Caution WTSQueryUserToken is intended for highly trusted services. Service providers must use caution that they do not leak user tokens when calling this function. Service providers must close token handles after they have finished using them.

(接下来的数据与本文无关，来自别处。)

Definition ensure_complete (self : Result) : M Result :=
  entries <- iter_records (data self) ;;
  added <- map_each entries
             (fun entry => d <- load_dict entry ;; ret (Dict.keys d)) ;;
  fields <- set_iteration (concat added) ;;
  mw <- fold_each entries
          (fun mw entry =>
             fold_each fields
               (ensure_field (truncate_list (endpoint self)) entry) mw)
          (max_widths self) ;;
  ret (set_max_widths mw self).

(** [Result.__init__] *)
Definition Result_init (data0 : pyval) (ep : Endpoint) : M Result :=
  t <- truthy data0 ;;
  d <- match data0 with
       | PyRef l => if t then ret l else alloc (ODict [])
       | PyNone => alloc (ODict [])
       end ;;
  d' <- call_order ep d ;;
  ensure_complete {| endpoint := ep; data := d'; max_widths := [] |}.

Definition get_terminal_size : M nat :=
  fun w =>
    match terminal w with
    | Some c => (Ok c, w)
    | None => (Raise OSError, w)
    end.

Definition is_OSError (e : exn) : bool :=
  match e with OSError => true | _ => false end.

Definition too_small : string := "Terminal is too small to correctly render!".

Definition available_width (self : Result) (columns : list string) : M Z :=
  width <- try_except (c <- get_terminal_size ;; ret (Z.of_nat c))
             is_OSError (ret 120) ;;
  column_width <- int_div width (len columns) ;;
  let updated :=
    fold_left (fun updated kv => updated - Z.of_nat (snd kv))
      (max_widths self) width in
  if updated <? 0 then
    logger WARNING too_small ;;; ret column_width
  else
    int_div updated (len columns - len (max_widths self)).

Definition to_dict (self : Result) : loc := data self.

(** The attributes of a [Result]: the three set by [__init__] and the
    methods and the property of the class (the names every object has, all
    of the form [__x__], are left out).  Any other name raises
    [AttributeError]. *)
Inductive attr :=
| AEndpoint (e : Endpoint)
| AData (l : loc)
| AMaxWidths (mw : Dict.t nat)
| AMember (name : string).

Definition Result_members : list string :=
  ["print_json"; "available_width"; "ensure_complete"; "to_dict"; "save";
   "color"; "table_columns"; "table_rows"; "table"; "table_live"].

Definition Result_getattr (self : Result) (name : string) : M attr :=
  if String.eqb name "endpoint" then ret (AEndpoint (endpoint self))
  else if String.eqb name "data" then ret (AData (data self))
  else if String.eqb name "max_widths" then ret (AMaxWidths (max_widths self))
  else if py_in name Result_members then ret (AMember name)
  else raise (AttributeError "Result" name).

(** [x or "data"] under [%s], for an attribute [x]. *)
Definition attr_or_data (a : attr) : string :=
  match a with
  | AMember name => "<" ++ name ++ ">"
  | AMaxWidths [] => "data"
  | _ => "<object>"
  end.

(** Modelled from the spec: [usrse.utils.write_json], which is not in this
    file, serializes the data as JSON to the path, overwriting the file, and
    fails with an I/O error when the path is not writable. *)
Definition write_json (d : loc) (outfile : string) : M unit :=
  entries <- iter_records d ;;
  records <- map_each entries load_dict ;;
  fun w =>
    if writable w outfile
    then (Ok tt, set_files (<[outfile := records]> (files w)) w)
    else (Raise OSError, w).

Definition save (self : Result) (outfile : string) : M unit :=
  t <- Result_getattr self "title" ;;
  logger INFO ("Saving " ++ attr_or_data t ++ " to " ++ outfile ++ "...") ;;;
  write_json (data self) outfile.

(** The [color] property. *)
Definition color (self : Result) : M string :=
  fun w =>
    let n := (rng w (rng_pos w) mod 255)%nat in
    (Ok ("color(" ++ pretty n ++ ")"), advance_rng w).

Definition table_columns (self : Result) : M (list string) :=
  o <- load (data self) ;;
  first <- match o with
           | OList (e :: _) => ret e
           | OList [] => raise IndexError
           | ODict _ => raise (KeyError "0")
           end ;;
  d <- load_dict first ;;
  ret (fold_left
         (fun columns column =>
            if py_in column (skip_list (endpoint self)) then columns
            else (columns ++ [column])%list)
         (Dict.keys d) []).

(** Lines 139-146: one cell of a row. *)
Definition parse_cell (tl : list string) (column_width : Z)
    (column content : string) : string :=
  if str_truthy content
     && (str_len content >? column_width)
     && negb (py_in column tl)
  then py_slice_to column_width content ++ "..."
  else content.

Definition parse_row (self : Result) (columns : list string)
    (column_width : Z) (row : loc) : M (list string) :=
  map_each columns
    (fun column =>
       d <- load_dict row ;;
       match Dict.get column d with
       | None => raise (KeyError column)
       | Some content =>
           ret (parse_cell (truncate_list (endpoint self))
                  column_width column content)
       end).

(** A generator run to its end: what it yielded, and the exception that
    ended it, if one did. *)
Definition Gen (A : Type) : Type := world -> (list A * option exn) * world.

(** The loop of [table_rows] from index [i] on.  [limit] is a Python
    integer; [0] (like [None]) is false and switches the limit off. *)
Fixpoint yield_rows (self : Result) (columns : list string) (limit : Z)
    (column_width : Z) (i : Z) (entries : list loc) : Gen (list string) :=
  match entries with
  | [] => fun w => (([], None), w)
  | row :: rest =>
      if negb (limit =? 0) && (i >? limit) then fun w => (([], None), w)
      else
        fun w =>
          match parse_row self columns column_width row w with
          | (Ok parsed, w') =>
              let '((ys, e), w'') :=
                yield_rows self columns limit column_width (i + 1) rest w' in
              ((parsed :: ys, e), w'')
          | (Raise e, w') => (([], Some e), w')
          end
  end.
(** An empty disk at time 1000. *)
Definition emptyWorld (network : string → HttpOutcome) : World :=
  {| fs := Dir 0 ∅; clock := 1000; net := network;
     homedir := ["home"; "dev"] |}.

(** A disk whose cache holds [content], written at time 0, for the button
    of the source called [sourceName]; the clock shows [now]. *)
Definition cachedWorld (sourceName content : string) (now : Z)
    (network : string → HttpOutcome) : World :=
  {| fs :=
       Dir 0 {[ "home" := Dir 0 {[ "dev" := Dir 0 {[ ".ampackage" :=
         Dir 0 {[ "cache" := Dir 0 {[ sourceName := Dir 0 {[ "components" :=
           Dir 0 {[ "Button.tsx" := File content 0 ]} ]} ]} ]} ]} ]} ]};
     clock := now; net := network; homedir := ["home"; "dev"] |}.

Definition packageDir : path := ["opt"; "ampackage"].

(** No configuration file yet. *)
Definition freshEnv : ConfigEnv :=
  {| cwdFile := Absent; homeFile := Absent; writable := true;
     defaults := defaultConfig |}.

(** A configuration file in the home directory. *)
Definition homeEnv (l : list Source) (c : Cache) : ConfigEnv :=
  {| cwdFile := Absent;
     homeFile := Parsed {| doc_sources := Some l; doc_cache := Some c |};
     writable := true; defaults := defaultConfig |}.

(** A repository whose name contains [.git] before the suffix. *)
Definition pagesSource : Source :=
  {| src_name := "pages"; src_type := "github";
     src_url := Some "https://github.com/user/my.github.io.git";
     src_path := None; src_branch := None; src_default := None |}.

From Stdlib Require Import Sorted.
From stdpp Require pretty.

(** * The rest of the code

    ** [bin/config.js]: looking a source up *)

(** [config.sources.find(s => s.name === name)]; [undefined] is [None]. *)
Definition getSource (name : string) (env : ConfigEnv) : option Source :=
  List.find (named name) (sources (loadConfig env).1).
(** * BlockWatcher runner: a shallow embedding of [blockwatcher_runner.py]

    The development follows the Python source function by function.
    Python values that the runner only passes along are kept as JSON
    values; dictionaries are insertion-ordered association lists with the
    update-in-place behaviour of Python's [dict]; [sys.exit] and caught
    exceptions are explicit outcomes; the database, the file system and
    the child process are explicit inputs. *)

From Stdlib Require Import List String Ascii ZArith Bool Lia DecimalString.
Import ListNotations.
Local Open Scope string_scope.
Local Open Scope Z_scope.
Local Open Scope list_scope.

Set Warnings "-register-all".

(* ================================================================== *)
(** ** Python values *)

(** Values as [json.load] and the database driver hand them to the runner.
    Numbers are the integers; the runner never computes with any other
    number. *)
Inductive json : Type :=
| JNull : json
| JBool : bool -> json
| JNum : Z -> json
| JStr : string -> json
| JArr : list json -> json
| JObj : list (string * json) -> json.

(** Python truthiness ([if x:], [x or y]). *)
Definition truthy (v : json) : bool :=
  match v with
  | JNull => false
  | JBool b => b
  | JNum z => negb (z =? 0)
  | JStr s => negb (String.eqb s "")
  | JArr l => match l with [] => false | _ => true end
  | JObj l => match l with [] => false | _ => true end
  end.

(** [a or b]. *)
Definition py_or (a b : json) : json := if truthy a then a else b.

(** [v == s] for a string literal [s]. *)
Definition is_str (v : json) (s : string) : bool :=
  match v with JStr t => String.eqb t s | _ => false end.

(** Lists and dicts are unhashable: using one as a key raises [TypeError]. *)
Definition hashable (v : json) : bool :=
  match v with JArr _ | JObj _ => false | _ => true end.

(** Equality of dictionary keys: Python identifies [True] with [1] and
    [False] with [0]; unhashable values never become keys. *)
Definition key_eqb (a b : json) : bool :=
  match a, b with
  | JNull, JNull => true
  | JBool x, JBool y => Bool.eqb x y
  | JBool x, JNum z | JNum z, JBool x => z =? (if x then 1 else 0)
  | JNum x, JNum y => x =? y
  | JStr x, JStr y => String.eqb x y
  | _, _ => false
  end.

(* ================================================================== *)
(** ** Python dictionaries *)

Definition pydict (K V : Type) : Type := list (K * V).
(** * pload: grid, output-catalog and configuration file codecs

    A shallow embedding of [pload.py] (PLUTO grid files, [dbl.out]/[flt.out]
    catalogs and [pluto.ini]) together with the properties of its readers
    and writers.

    Conventions of the embedding.
    - A Python [str] is a [list ascii]; a character is a code point below 256.
    - A text file is the string of its characters; iterating over a file
      opened for reading yields its lines, each with its terminating
      newline, after the translation of the line ends (universal newlines).
    - A Python [float] is a primitive binary64 [float]; arithmetic is the
      kernel's IEEE 754 arithmetic.
    - The built-ins the program calls ([int], [float], [str.split],
      [str.strip], [str.format], [numpy.around]) are modelled after CPython
      and NumPy, on the inputs described at each definition.
    - A raised exception is an [Err] result; a function that can raise
      returns a [result]. *)

From Stdlib Require Import ZArith Lia List Ascii String Floats.
From Stdlib Require Import DecimalString DecimalPos DecimalN DecimalZ.
From stdpp Require Import base option list strings gmap.

Local Open Scope Z_scope.
Local Open Scope list_scope.

(** ** Exceptions and results *)

Inductive exn : Set :=
  | IndexError
  | ValueError
  | NameError
  | KeyError
  | StopIteration.

Inductive result (A : Type) : Type :=
  | Ok (a : A)
  | Err (e : exn).
Arguments Ok {A} a.
Arguments Err {A} e.

#[global] Instance result_ret : MRet result := fun A a => Ok a.
#[global] Instance result_bind : MBind result :=
  fun A B f r => match r with Ok a => f a | Err e => Err e end.

(** [l[i]] for a non-negative index. *)
Definition getitem {A} (l : list A) (i : nat) : result A :=
  match l !! i with
  | Some x => Ok x
  | None => Err IndexError
  end.

(** ** Strings *)

Abbreviation pystr := (list ascii).

Definition str (s : string) : pystr := list_ascii_of_string s.

Definition code (c : ascii) : N := N_of_ascii c.

Definition newline : ascii := ascii_of_N 10.
Definition carriage_return : ascii := ascii_of_N 13.
Definition tab : ascii := ascii_of_N 9.
Definition space : ascii := ascii_of_N 32.

(** [str.isspace] on one character: the white-space code points below 256. *)
Definition isspace (c : ascii) : bool :=
  let n := code c in
  ((9 <=? n) && (n <=? 13) || (28 <=? n) && (n <=? 32)
   || (n =? 133) || (n =? 160))%N.

(** A decimal digit [0]..[9]. *)
Definition isdecimal (c : ascii) : bool :=
  let n := code c in ((48 <=? n) && (n <=? 57))%N.

Fixpoint dropwhile {A} (p : A -> bool) (l : list A) : list A :=
  match l with
  | [] => []
  | x :: l' => if p x then dropwhile p l' else l
  end.

Fixpoint takewhile {A} (p : A -> bool) (l : list A) : list A :=
  match l with
  | [] => []
  | x :: l' => if p x then x :: takewhile p l' else []
  end.

Definition lstrip_with (p : ascii -> bool) (s : pystr) : pystr :=
  dropwhile p s.
Definition rstrip_with (p : ascii -> bool) (s : pystr) : pystr :=
  rev (dropwhile p (rev s)).

(** [s.strip()], [s.lstrip(chars)], [s.rstrip(chars)]. *)
Definition strip (s : pystr) : pystr :=
  rstrip_with isspace (lstrip_with isspace s).
Definition inchars (cs : pystr) (c : ascii) : bool := bool_decide (c ∈ cs).
Definition lstrip_chars (cs s : pystr) : pystr := lstrip_with (inchars cs) s.
Definition rstrip_chars (cs s : pystr) : pystr := rstrip_with (inchars cs) s.

(** [s.startswith(c)] and [s.endswith(c)] for a one-character [c]. *)
Definition startswith (c : ascii) (s : pystr) : bool :=
  match s with
  | x :: _ => bool_decide (x = c)
  | [] => false
  end.
Definition endswith (c : ascii) (s : pystr) : bool :=
  match last s with
  | Some x => bool_decide (x = c)
  | None => false
  end.

(** [s.split()]: the maximal runs of non-space characters. *)
Fixpoint split (s : pystr) : list pystr :=
  match s with
  | [] => []
  | c :: r =>
      if isspace c then split r
      else match r with
           | [] => [[c]]
           | d :: _ =>
               if isspace d then [c] :: split r
               else match split r with
                    | w :: ws => (c :: w) :: ws
                    | [] => [[c]]
                    end
           end
  end.

(** [s.split(' ', 1)]: cut at the first space character, if there is one. *)
Fixpoint split_space1 (s : pystr) : list pystr :=
  match s with
  | [] => [[]]
  | c :: r =>
      if bool_decide (c = space) then [[]; r]
      else match split_space1 r with
           | k :: rest => (c :: k) :: rest
           | [] => [[c]]
           end
  end.

(** The translation of line ends done by a file opened with
    [open(fname, 'r')] (universal newlines): a carriage return followed by
    a newline, and a carriage return alone, are read as one newline. *)
Fixpoint universal_newlines (s : pystr) : pystr :=
  match s with
  | [] => []
  | c :: r =>
      if bool_decide (c = carriage_return) then
        match r with
        | d :: _ =>
            if bool_decide (d = newline) then universal_newlines r
            else newline :: universal_newlines r
        | [] => [newline]
        end
      else c :: universal_newlines r
  end.

(** A text cut after each newline (the last piece may lack one). *)
Fixpoint text_lines (s : pystr) : list pystr :=
  match s with
  | [] => []
  | c :: r =>
      if bool_decide (c = newline) then [c] :: text_lines r
      else match text_lines r with
           | l :: ls => (c :: l) :: ls
           | [] => [[c]]
           end
  end.

(** The lines that iterating over the open file yields. *)
Definition file_lines (s : pystr) : list pystr :=
  text_lines (universal_newlines s).

(** [c.upper()] for one character.  The lower-case letters below code
    point 256 map to their capitals, the sharp s to [SS]; the micro sign
    and the y with diaeresis, whose capitals lie beyond code point 255,
    are left as they are. *)
Definition upper_char (c : ascii) : pystr :=
  let n := code c in
  if ((97 <=? n) && (n <=? 122)
      || (224 <=? n) && (n <=? 254) && negb (n =? 247))%N
  then [ascii_of_N (n - 32)]
  else if (n =? 223)%N then ["S"%char; "S"%char]
  else [c].
Definition upper (s : pystr) : pystr := concat (map upper_char s).
(** * Blue-carbon estimation pipeline: a shallow embedding and its properties

    The development follows the Python sources

    - [models/vegetation_indices.py]      (modules [Indices], [Bands] and
                                           [Binary64Indices]),
    - [models/carbon_estimation_model.py] (modules [Model] and [Lifecycle]),
    - [services/model_service.py]         (modules [Service] and [Lifecycle]),
    - [api/routes/carbon_estimation.py]   (module [Routes]),
    - [api/routes/model_management.py]    (module [Validation]).

    Numbers.  Python and numpy floats are read in two ways.  [float64] is
    the reading in exact arithmetic: the finite values are exact rationals
    (no rounding, no overflow, one zero), the special values of IEEE 754
    (the two infinities and NaN) are kept, with the IEEE rules for
    arithmetic and comparison on them.  It serves for what does not
    depend on rounding or overflow: which fields are read, what is
    passed on, which exception is raised, the shapes.  What does depend
    on them is stated on IEEE 754 binary64 itself, where every operation
    rounds to nearest and overflows to an infinity: the range of the
    confidence and the levels of the quality score (module [Binary64]),
    the vegetation indices (module [Binary64Indices]) and the thresholds
    of the analysis (module [Binary64Levels]).  The integers the code
    counts with are in [Z].

    Dictionaries are finite maps with string keys; a key that is absent is
    [None] under lookup, which is what [dict.get(key, default)] and
    [key in dict] observe.

    Exceptions are values of [exn]; a function that can raise returns a
    [result]. *)

From Stdlib Require Import QArith Qabs Lqa Bool Ascii Floats.SpecFloat.
From stdpp Require Import gmap strings list fin_maps.

Open Scope Q_scope.

(** ** Exceptions and results *)

Inductive exn : Type :=
| ValueError (msg : string)
| TypeError (msg : string)
| OSError (msg : string)
| FileNotFoundError (path : string).

Inductive result (A : Type) : Type :=
| Ok (a : A)
| Err (e : exn).
Arguments Ok {A} a.
Arguments Err {A} e.

Definition bind {A B : Type} (r : result A) (k : A → result B) : result B :=
  match r with
  | Ok a => k a
  | Err e => Err e
  end.

Notation "'let*' x ':=' r 'in' k" := (bind r (fun x => k))
  (at level 10, x name, r at level 100, k at level 200, only parsing).

Definition raises {A : Type} (r : result A) : Prop := ∃ e, r = Err e.

(** ** Floating-point values *)

Inductive float64 : Type :=
| Fin (q : Q)
| Inf (negative : bool)
| NaN.

Definition Qltb (x y : Q) : bool := negb (Qle_bool y x).

Module F.

(** A number: neither an infinity nor NaN. *)
Definition finite (x : float64) : Prop := ∃ q, x = Fin q.

(** A number other than zero. *)
Definition nonzero (x : float64) : Prop := ∃ q, x = Fin q ∧ ¬ q == 0.

Definition neg (x : float64) : float64 :=
  match x with
  | Fin q => Fin (- q)
  | Inf s => Inf (negb s)
  | NaN => NaN
  end.

Definition abs (x : float64) : float64 :=
  match x with
  | Fin q => Fin (Qabs q)
  | Inf _ => Inf false
  | NaN => NaN
  end.

(** The sum and the product of two numbers are exact: they do not round
    and do not overflow.  Where the code can overflow, in the vegetation
    indices, it is modelled in binary64 ([Binary64Indices]). *)
Definition add (x y : float64) : float64 :=
  match x, y with
  | NaN, _ | _, NaN => NaN
  | Fin a, Fin b => Fin (a + b)
  | Inf s, Fin _ | Fin _, Inf s => Inf s
  | Inf s, Inf t => if Bool.eqb s t then Inf s else NaN
  end.

Definition sub (x y : float64) : float64 := add x (neg y).

Definition mul (x y : float64) : float64 :=
  match x, y with
  | NaN, _ | _, NaN => NaN
  | Fin a, Fin b => Fin (a * b)
  | Inf s, Fin q | Fin q, Inf s =>
      if Qeq_bool q 0 then NaN else Inf (xorb s (Qltb q 0))
  | Inf s, Inf t => Inf (xorb s t)
  end.

(** Division never raises on numpy values: a zero divisor gives an
    infinity, or NaN for 0/0 (the zero is taken as positive). *)
Definition div (x y : float64) : float64 :=
  match x, y with
  | NaN, _ | _, NaN => NaN
  | Fin a, Fin b =>
      if Qeq_bool b 0
      then (if Qeq_bool a 0 then NaN else Inf (Qltb a 0))
      else Fin (a / b)
  | Fin _, Inf _ => Fin 0
  | Inf s, Fin b => Inf (xorb s (Qltb b 0))
  | Inf _, Inf _ => NaN
  end.

(** [x < y]; false as soon as one side is NaN. *)
Definition ltb (x y : float64) : bool :=
  match x, y with
  | NaN, _ | _, NaN => false
  | Fin a, Fin b => Qltb a b
  | Fin _, Inf s => negb s
  | Inf s, Fin _ => s
  | Inf s, Inf t => s && negb t
  end.

Definition gtb (x y : float64) : bool := ltb y x.

(** [x == y]; false as soon as one side is NaN. *)
Definition eqb (x y : float64) : bool :=
  match x, y with
  | Fin a, Fin b => Qeq_bool a b
  | Inf s, Inf t => Bool.eqb s t
  | _, _ => false
  end.

(** Python's built-in [max(a, b)] and [min(a, b)]: the first argument is
    kept unless the second one compares strictly beyond it. *)
Definition py_max (a b : float64) : float64 := if gtb b a then b else a.
Definition py_min (a b : float64) : float64 := if ltb b a then b else a.

(** [np.maximum] and [np.minimum] propagate NaN. *)
Definition np_maximum (a b : float64) : float64 :=
  match a, b with
  | NaN, _ | _, NaN => NaN
  | _, _ => if ltb a b then b else a
  end.

Definition np_minimum (a b : float64) : float64 :=
  match a, b with
  | NaN, _ | _, NaN => NaN
  | _, _ => if ltb b a then b else a
  end.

BOOL runProcessAsUser(const std::string& command, bool isShow) { HANDLE hToken = NULL; unsigned long sessionId = 0; if (!getCurrentSessionId(sessionId)) { std::cout << “getCurrentSessionId error”; return FALSE; }

if (FALSE == ::WTSQueryUserToken(sessionId, &hToken)) {
    std::cout << "WTSQueryUserToken error";
    return FALSE;
}

PROCESS_INFORMATION pi;
ZeroMemory(&pi, sizeof(PROCESS_INFORMATION));

LPVOID pPEB;
CreateEnvironmentBlock(&pPEB, hToken, TRUE);

STARTUPINFO si;
ZeroMemory(&si, sizeof(STARTUPINFO));
si.cb = sizeof(STARTUPINFO);
si.lpDesktop = TEXT("winsta0\\default");
si.dwFlags = STARTF_USESHOWWINDOW;
si.wShowWindow = isShow ? SW_SHOW : SW_HIDE;

BOOL result = FALSE;
LPSTR pcmd = _strdup(command.c_str());
if (::CreateProcessAsUser(hToken, NULL, pcmd, NULL, NULL, FALSE,
    NORMAL_PRIORITY_CLASS | CREATE_NEW_CONSOLE | CREATE_UNICODE_ENVIRONMENT, pPEB, NULL, &si, &pi)) {
    result = TRUE;
} else {
    std::cout << "CreateProcessAsUser error:" << GetLastError() << std::endl;
}

free(pcmd);
DestroyEnvironmentBlock(pPEB);
CloseHandle(hToken);
return result;

}

此代码没有经过严谨的测试,仅供参考。